ODTÜ’de fiilen okumaya başladıktan bir yıl sonra, 13 Şubat 1977’de, Mütevelli Heyeti, Aydınlar Ocağı üyesi ve MHP yanlısı Hasan Tan’ı rektör olarak atadı. Evet, o zamanlar ODTÜ, özel çıkarılmış bir yasa çerçevesinde, diğer üniversitelerden ayrı bir statüde yönetilmekteydi ve bugün sadece vakıf üniversitelerinde olduğu gibi, bir Mütevelli Heyeti vardı.

Hasan Tan rektör olur olmaz, okulda gerilim arttı. Öğrenciler ve akademisyenler tepki göstererek, dersleri boykot ettiler. Ardından rektör, 400 faşist militanı işçi olarak işe aldı. Bunlar sürü halinde yerleşkede gezmeye ve ona buna sataşmaya başladılar. Rektörün bölümlerde keyfi olarak yaptığı atama ve uygulamalara tepki gösteren akademisyenlerin evlerine bombalı saldırılar yaparak baskı kurmaya çalıştılar. Sonunda, direnişi kırmak için, Hasan Tan okulu kapatıp, yurtları boşalttı ve böylece 9 aylık boykot başlamış oldu. Bu boykotun en önemli özelliği, sadece öğrencilerin bir hareketi olmayıp, akademisyeni, çalışanı ve işçisi ile, hep birlikte yapılmış bir eylem olmasıdır. Sadece öğrencilerin derse girmemesi değil, akademisyenlerin de ders vermeyi reddetmesidir aynı zamanda.

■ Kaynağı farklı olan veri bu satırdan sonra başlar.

(** * PythonSafetyMonitor: an ASCOM Alpaca safety monitor (src/main.py)

    A shallow embedding of the protocol and state layer of [main.py]:
    the two module-level flags [connected_status] and [is_safe_status],
    the FastAPI route handlers that read and write them, the UDP discovery
    loop and the keyboard loop.

    Conventions.
    - Python [int] is [Z]; [str] is [string]; a [dict] literal that is sent
      as JSON is an association list in the order the source writes its keys.
    - [int(time.time())] is the argument [now] of a handler.
    - The [world] is the two flags plus the chronological list of outward
      effects ([print], [logging.*], [sock.sendto], [time.sleep]).  A
      function of the source is a computation [M]: a sequence of atomic
      steps on the world that ends by returning or raising.  [run] executes
      a computation on its own; [interleave] lets other threads step in
      between.
    - An f-string that interpolates a non-string value is kept as the list
      of its literal pieces and interpolated values ([frag]). *)

From Stdlib Require Import ZArith String List Ascii Bool Lia.
From Stdlib.Strings Require Import Byte.
Import ListNotations.
Local Open Scope Z_scope.
Local Open Scope string_scope.
Set Warnings "-register-all".

(** ** Exceptions *)

(** The exception classes the modelled code can meet.  [KeyboardInterrupt]
    and [SystemExit] derive from [BaseException] only; the others derive
    from [Exception]. *)
Inductive exc_class : Type :=
| OSError
| UnicodeDecodeError
| TypeError
| ValueError
| KeyboardInterrupt
| SystemExit.

Record exn : Type := Exc { exc_cls : exc_class; exc_str : string }.

(** [isinstance(e, Exception)]. *)
Definition is_Exception (e : exn) : bool :=
  match exc_cls e with
  | KeyboardInterrupt | SystemExit => false
  | _ => true
  end.

Inductive result (A : Type) : Type :=
| Val (a : A)
| Raise (e : exn).
Arguments Val {A} a.
Arguments Raise {A} e.

(** ** JSON values *)

Inductive json : Type :=
| JBool (b : bool)
| JInt (z : Z)
| JStr (s : string)
| JList (l : list json)
| JObj (fields : list (string * json)).

Fixpoint assoc (k : string) (l : list (string * json)) : option json :=
  match l with
  | [] => None
  | (k', v) :: rest => if String.eqb k k' then Some v else assoc k rest
  end.

(** [body[k]] for a JSON object; [None] when the key is absent or the
    value is not an object. *)
Definition field (k : string) (j : json) : option json :=
  match j with
  | JObj l => assoc k l
  | _ => None
  end.

Definition keys (j : json) : list string :=
  match j with
  | JObj l => map fst l
  | _ => []
  end.

(** ** Configuration (lines 36-107) *)

Record config : Type := Config {
  cfg_alpaca_port : Z;
  cfg_udp_port : Z;
  cfg_device_name : string;
  cfg_device_number : Z;
  cfg_manufacturer : string;
  cfg_driver_version : string;
  cfg_location : string
}.

Definition DEFAULT_CONFIG : config :=
  {| cfg_alpaca_port := 11111;
     cfg_udp_port := 32227;
     cfg_device_name := "CloudWatcher";
     cfg_device_number := 0;
     cfg_manufacturer := "Julian Brendlin";
     cfg_driver_version := "1.0.0";
     cfg_location := "My Observatory" |}.

Definition SUPPORTED_ACTIONS : list string := ["Action1"; "Action2"; "Action3"].

(** [str.lower] on the ASCII range. *)
Definition lower_ascii (c : ascii) : ascii :=
  let n := N_of_ascii c in
  if ((65 <=? n) && (n <=? 90))%N then ascii_of_N (n + 32) else c.

Fixpoint lower (s : string) : string :=
  match s with
  | EmptyString => EmptyString
  | String c rest => String (lower_ascii c) (lower rest)
  end.

Definition DEVICE_TYPE : string := "safetymonitor".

Hasan Tan’ın zoraki rektörlüğü, Ertuğrul Karakaya isimli öğrencinin ana kapıda vurularak öldürülmesine kadar sürdü. Olaydan sonra Hasan Tan istifa etti ama, işe aldığı 400 militan okulda çalışmaya devam etti. Birkaç ay sonra, okul açıldı… Yavaş yavaş okula, derslere yeniden alışmaya çalışıyorduk. O gün, günlerden 2 Aralık 1977 idi…

Dersteyiz. Şiddetli bir patlama sesi… Hoca dersi kesiyor ve camdan bakıyor. Herkes dehşet içinde birbirine bakıp, hep bir ağızdan konuşurken, kapı açılıyor ve içeri Öğrenci Temsilciliğinden bir arkadaş giriyor. Hasan Tan’ın işe aldığı militanların Rektörlük binasının üst katlarında toplandıklarını ve bir ses bombası attıklarını söylüyor. Sınıflar boşalıyor. Bazı öğretim üyelerinin de katılımıyla, herkes Rektörlüğün arka tarafındaki çimenlik alana gitmek üzere merdivenlerden iniyor. Ben, tuvalete gitmem gerektiği için arkadaşlarımdan geride kalıyorum. Nasıl olsa yetişir, onları orada bulurum.

Matematik binasından çıkıp, Rektörlük binasının arka tarafına doğru yürümeye başlıyorum. Bütün okul orada toplanmış bile. Üst katlardan aşağıya doğru küfür ediyorlar. Aşağıdan yukarıya doğru, binlerce kişi hep bir ağızdan slogan atıyor. Küfür eden faşist militanlardan birisi kız. Tiz sesi açık alanda yankılanıyor ve insanın kulağını tırmalıyor.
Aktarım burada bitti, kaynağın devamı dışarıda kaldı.